USF is a “critical element in beating down the digital divide,” said Marty Newell, chief operating officer of the Center for Rural Strategies (CRS). But the current path for USF is unsustainable, said Christopher Mitchell, director of the Institute for Local Self-Reliance’s community broadband networks initiative. It doesn't make “sense for these programs to be subject to congressional appropriation because of the uncertainty,” Mitchell said. Public Knowledge CEO Chris Lewis said USF was “a fantastic system” for the telephone era, “but the FCC has not taken the responsibility of continuing to update it for the broadband era.”

One way to sustain USF could be increased investments in community broadband, Newell suggested, “where a community or nonprofit provider is not looking for the same return, so rural is not at the kind of competitive disadvantage that it is for anybody whose fiduciary responsibility is to the shareholders.” But the last time the FCC sought changes was around 2015, and no final action was taken. Gregg said one of the main factors delaying changes has been disagreement on how to measure revenue. “Anytime you change the rules of a system like this, there’s always going to be winners,” he said.

Another point of contention has been minimum service standards for mobile broadband usage within the Lifeline program. Providers like the National Lifeline Association unsuccessfully sought to block the FCC from raising the standards in December (see 2011300069). Newell said there should be some standard to compete in a global economy, and having something is better than nothing at all.

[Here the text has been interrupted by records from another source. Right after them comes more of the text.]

(** The choice of the scan as a function of the totals: [i] is the
    position of the head of [ts] in the pool. *)
Fixpoint select (ts : list Z) (i : nat) (lowest_items : Z)
    (lowest : option nat) : option nat :=
  match ts with
  | [] => lowest
  | t :: ts' =>
      if (t =? 0)%Z then Some i
      else if (lowest_items >? t)%Z then select ts' (S i) t (Some i)
      else select ts' (S i) lowest_items lowest
  end.

(** [i] is the first position of [ts] that holds zero. *)
Definition first_empty (ts : list Z) (i : nat) : Prop :=
  ts !! i = Some 0%Z ∧ Forall (λ t, t ≠ 0%Z) (take i ts).

(** [i] holds the least total of [ts], and every earlier position holds a
    strictly greater one. *)
Definition first_least (ts : list Z) (i : nat) : Prop :=
  ∃ t, ts !! i = Some t
       ∧ Forall (λ t', (t ≤ t')%Z) ts
       ∧ Forall (λ t', (t < t')%Z) (take i ts).

(** What the scan has established when it has read the totals [seen]
    without returning. *)
Definition scanned (seen : list Z) (lowest_items : Z) (lowest : option nat)
    : Prop :=
  Forall (λ t, t ≠ 0%Z) seen
  ∧ match lowest with
    | None => Forall (λ t, (lowest_items ≤ t)%Z) seen
    | Some i =>
        seen !! i = Some lowest_items
        ∧ Forall (λ t, (lowest_items ≤ t)%Z) seen
        ∧ Forall (λ t, (lowest_items < t)%Z) (take i seen)
    end.

(** The items held by the carts of a cart map, and their owners in
    iteration order. *)
Definition items_of_carts (d : list (string * Cart.t)) : Z :=
  foldr (λ kv acc, (Cart.size kv.2 + acc)%Z) 0%Z d.

Definition owners_of_carts (d : list (string * Cart.t)) : list string :=
  foldr (λ kv acc,
           replicate (length (Cart.items kv.2)) (Cart.customer_id kv.2) ++ acc)
        [] d.

(** The register that [addItemToCart] and [checkoutCart] leave behind
    when they return. *)
Definition with_item (customer_id item_id : string) (r : Register.t)
    : Register.t :=
  let cart := default (Cart.init customer_id)
                      (PyDict.get customer_id (Register.customer_cart_map r)) in
  Register.set_carts (PyDict.set customer_id (Cart.addItem item_id cart)) r.

Definition without_cart (customer_id : string) (r : Register.t) : Register.t :=
  Register.set_carts (PyDict.del customer_id) r.

(** The sum over all registers of [getTotalItems()]. *)
Definition total_items (s : Store.t) : Z :=
  foldr (λ r acc, (Register.getTotalItems r + acc)%Z) 0%Z (Store.registers s).

(** A cart map as Python dictionaries are: one entry per key; and as
    [addItemToCart] builds them: a cart is filed under its own customer. *)
Definition carts_wf (d : list (string * Cart.t)) : Prop :=
  NoDup (PyDict.keys d) ∧ Forall (λ kv, Cart.customer_id kv.2 = kv.1) d.

(** The routing table and the cart maps agree: [register_map] leads
    [c] to [r] exactly when [r] holds a cart of [c]. *)
Definition routing_agrees (s : Store.t) : Prop :=
  ∀ c r, Store.register_map s !! c = Some r ↔ is_Some (cart_at c r s).

(** The state of a store that [__init__] built and the operations
    changed. *)
Record consistent (s : Store.t) : Prop := mkConsistent {
  cons_routing : routing_agrees s;
  cons_carts : Forall (λ r, carts_wf (Register.customer_cart_map r))
                      (Store.registers s);
  cons_ids : ∀ i r, Store.registers s !! i = Some r → Register.register_id r = i;
}.

(** What a call on behalf of [c] leaves alone: the pool keeps its size,
    at most the register [r] changes, and in it no cart but that of [c];
    no routing entry but that of [c] changes. *)
Record frame (c : string) (r : nat) (s s' : Store.t) : Prop := mkFrame {
  frame_size : length (Store.registers s') = length (Store.registers s);
  frame_registers :
    ∀ r', r' ≠ r → Store.registers s' !! r' = Store.registers s !! r';
  frame_carts : ∀ c' r', c' ≠ c → cart_at c' r' s' = cart_at c' r' s;
  frame_routing :
    ∀ c', c' ≠ c → Store.register_map s' !! c' = Store.register_map s !! c';
}.

(** A call that came to an end, by a return or by an exception, and the
    store it left. *)
Definition completes {A} (out : outcome Store.t A) (s' : Store.t) : Prop :=
  match out with
  | Returns _ s1 | Raises _ s1 => s1 = s'
  | Blocks => False
  end.

(** The customer on whose behalf a call is made. *)
Definition customer_of (o : op) : string :=
  match o with
  | AssignItem c _ => c
  | CheckoutCustomer c => c
  end.

(** The same for a method of a register. *)
Definition completes_in {A} (out : outcome Register.t A) (r' : Register.t) : Prop :=
  match out with
  | Returns _ r1 | Raises _ r1 => r1 = r'
  | Blocks => False
  end.

(** The mapping that the loop of [getAllRegisterState] builds over the
    registers [rs], starting from [state]. *)
Definition states_of (rs : list Register.t) (state : gmap nat (list string))
    : gmap nat (list string) :=
  foldl (λ state r, <[Register.register_id r := Register.getRegisterState r]> state)
        state rs.

(** ** Example stores *)

(** The scenario: a store of two registers, two items for [c1] and one
    for [c2]. *)
Definition scenario_ops : list op :=
  [AssignItem "c1" "apple"; AssignItem "c2" "banana"; AssignItem "c1" "pear"].

Definition scenario_store : Store.t :=
  Store.mk
    [Register.mk 0 [("c1", Cart.mk "c1" ["apple"; "pear"])] false;
     Register.mk 1 [("c2", Cart.mk "c2" ["banana"])] false]
    (<["c1" := 0]> (<["c2" := 1]> ∅)).

(** A store whose routing table leads [c1] to a register that holds no
    cart of [c1]: the state in which the removal at the register fails. *)
Definition stale_store : Store.t :=
  Store.mk [Register.init 0] (<["c1" := 0]> ∅).

(** The scenario with [c1] checked out. *)
Definition checked_out_store : Store.t :=
  Store.mk
    [Register.mk 0 [] false;
     Register.mk 1 [("c2", Cart.mk "c2" ["banana"])] false]
    (<["c2" := 1]> ∅).

(** ** Further vocabulary *)

(** No cart of the store is empty. *)
Definition carts_nonempty (s : Store.t) : Prop :=
  Forall (λ reg, Forall (λ kv : string * Cart.t, Cart.items kv.2 ≠ [])
                        (Register.customer_cart_map reg))
         (Store.registers s).

(** The totals of a pool of [n] registers that has received items in
    turn: the first [k] registers hold [q + 1] items, the others [q]. *)
Definition dealt (n q k : nat) : list Z :=
  replicate k (Z.of_nat (S q)) ++ replicate (n - k) (Z.of_nat q).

The pandemic has shined more light on the digital divide, which CRS's Newell sees as hopeful for expanding access to services that rely on USF funding, like rural telehealth and education. “As you hold up those problems, you get the attention of policymakers,” he said. Congress allocated nearly $7 billion for the purpose in its second COVID-19 relief package (see 2012210055). There has also been more focus on Indian Country's access to telehealth services, which Newell found particularly helpful in bridging the digital divide.

Biden and Congress can take additional steps to achieve universal broadband and address the sustainability of the USF, Lewis said, but “until we see the political will to achieve that goal, we're not going to see the reform needed." The president-elect and Senate leadership should commit to move quickly to nominate a fifth FCC commissioner and “get to work on closing the digital divide, including USF reform,” he said.